◆ **Exercise prompt**: Word for word, transcribe the lines from the one containing "Ok (length l)" through the end of the entries, both included, and nothing else.

◆ **Saved data entries**:
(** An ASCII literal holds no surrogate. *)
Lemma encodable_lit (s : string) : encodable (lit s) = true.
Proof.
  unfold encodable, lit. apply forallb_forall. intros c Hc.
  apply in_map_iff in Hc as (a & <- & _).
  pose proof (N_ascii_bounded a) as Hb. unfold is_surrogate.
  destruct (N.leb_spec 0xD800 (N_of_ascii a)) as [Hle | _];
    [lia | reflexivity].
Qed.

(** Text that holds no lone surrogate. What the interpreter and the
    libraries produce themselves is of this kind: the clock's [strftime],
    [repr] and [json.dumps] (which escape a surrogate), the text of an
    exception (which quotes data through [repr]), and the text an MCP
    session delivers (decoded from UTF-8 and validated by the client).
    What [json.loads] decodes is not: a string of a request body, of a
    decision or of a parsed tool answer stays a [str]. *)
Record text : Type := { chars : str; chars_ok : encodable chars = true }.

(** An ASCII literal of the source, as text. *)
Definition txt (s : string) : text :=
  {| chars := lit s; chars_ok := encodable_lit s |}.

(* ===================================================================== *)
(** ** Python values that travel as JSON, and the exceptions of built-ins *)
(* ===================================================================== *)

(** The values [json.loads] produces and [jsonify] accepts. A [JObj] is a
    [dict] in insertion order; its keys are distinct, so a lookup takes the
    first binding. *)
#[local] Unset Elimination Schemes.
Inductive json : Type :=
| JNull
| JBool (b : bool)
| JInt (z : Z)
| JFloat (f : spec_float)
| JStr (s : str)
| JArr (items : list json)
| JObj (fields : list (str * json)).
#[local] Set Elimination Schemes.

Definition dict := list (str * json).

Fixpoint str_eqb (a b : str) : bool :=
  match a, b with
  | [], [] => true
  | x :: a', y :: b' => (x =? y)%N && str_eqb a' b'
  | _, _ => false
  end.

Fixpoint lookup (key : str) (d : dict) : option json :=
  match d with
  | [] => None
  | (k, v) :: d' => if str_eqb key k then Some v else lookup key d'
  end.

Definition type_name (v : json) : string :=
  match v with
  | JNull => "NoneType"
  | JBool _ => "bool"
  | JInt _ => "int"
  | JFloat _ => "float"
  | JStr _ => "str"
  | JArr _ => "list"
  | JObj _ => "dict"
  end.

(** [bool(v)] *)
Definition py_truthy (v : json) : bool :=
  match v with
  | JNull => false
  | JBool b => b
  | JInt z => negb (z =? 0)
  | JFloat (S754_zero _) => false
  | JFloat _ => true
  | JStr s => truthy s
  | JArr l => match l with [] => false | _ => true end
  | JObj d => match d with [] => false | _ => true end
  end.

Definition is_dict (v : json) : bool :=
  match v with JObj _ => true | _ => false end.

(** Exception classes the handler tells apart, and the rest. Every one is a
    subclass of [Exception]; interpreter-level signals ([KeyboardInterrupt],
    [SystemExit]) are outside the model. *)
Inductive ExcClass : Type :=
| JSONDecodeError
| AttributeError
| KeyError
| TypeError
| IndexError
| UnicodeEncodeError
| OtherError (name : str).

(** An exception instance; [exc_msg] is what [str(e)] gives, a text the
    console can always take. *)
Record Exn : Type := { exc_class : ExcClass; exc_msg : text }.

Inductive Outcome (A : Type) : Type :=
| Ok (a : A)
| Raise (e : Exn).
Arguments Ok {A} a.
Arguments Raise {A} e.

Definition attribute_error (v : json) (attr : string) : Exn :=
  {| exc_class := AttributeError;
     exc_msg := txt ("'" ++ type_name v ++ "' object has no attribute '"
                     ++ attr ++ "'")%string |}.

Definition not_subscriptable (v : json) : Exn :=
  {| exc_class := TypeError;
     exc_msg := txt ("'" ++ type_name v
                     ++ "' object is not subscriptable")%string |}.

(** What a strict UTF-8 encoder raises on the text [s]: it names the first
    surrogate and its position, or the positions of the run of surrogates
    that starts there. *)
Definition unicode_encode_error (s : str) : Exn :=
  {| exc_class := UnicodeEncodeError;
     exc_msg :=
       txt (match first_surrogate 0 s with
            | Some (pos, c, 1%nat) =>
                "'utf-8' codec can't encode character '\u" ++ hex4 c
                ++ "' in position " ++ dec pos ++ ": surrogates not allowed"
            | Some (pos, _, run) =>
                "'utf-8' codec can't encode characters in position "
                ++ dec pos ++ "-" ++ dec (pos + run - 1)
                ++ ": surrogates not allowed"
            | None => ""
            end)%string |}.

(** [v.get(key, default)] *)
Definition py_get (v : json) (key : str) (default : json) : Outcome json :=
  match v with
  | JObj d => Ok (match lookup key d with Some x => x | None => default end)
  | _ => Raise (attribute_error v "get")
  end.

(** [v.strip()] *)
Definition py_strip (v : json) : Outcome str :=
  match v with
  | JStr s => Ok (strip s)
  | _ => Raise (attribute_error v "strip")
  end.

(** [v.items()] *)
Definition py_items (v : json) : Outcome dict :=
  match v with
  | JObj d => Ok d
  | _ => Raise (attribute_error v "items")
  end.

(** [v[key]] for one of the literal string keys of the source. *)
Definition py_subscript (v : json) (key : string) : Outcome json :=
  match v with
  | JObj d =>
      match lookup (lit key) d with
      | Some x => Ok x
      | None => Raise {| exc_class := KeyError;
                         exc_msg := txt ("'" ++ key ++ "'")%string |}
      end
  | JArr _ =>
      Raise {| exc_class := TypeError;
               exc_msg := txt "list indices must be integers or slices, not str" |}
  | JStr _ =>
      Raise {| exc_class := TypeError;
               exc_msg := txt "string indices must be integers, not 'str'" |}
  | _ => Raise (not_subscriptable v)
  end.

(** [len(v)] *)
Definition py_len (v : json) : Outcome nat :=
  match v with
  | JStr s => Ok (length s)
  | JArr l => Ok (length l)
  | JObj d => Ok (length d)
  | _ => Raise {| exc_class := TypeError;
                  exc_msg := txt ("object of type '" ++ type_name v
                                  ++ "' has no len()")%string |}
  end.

◆ **Output below**:
  | JArr l => Ok (length l)
  | JObj d => Ok (length d)
  | _ => Raise {| exc_class := TypeError;
                  exc_msg := txt ("object of type '" ++ type_name v
                                  ++ "' has no len()")%string |}
  end.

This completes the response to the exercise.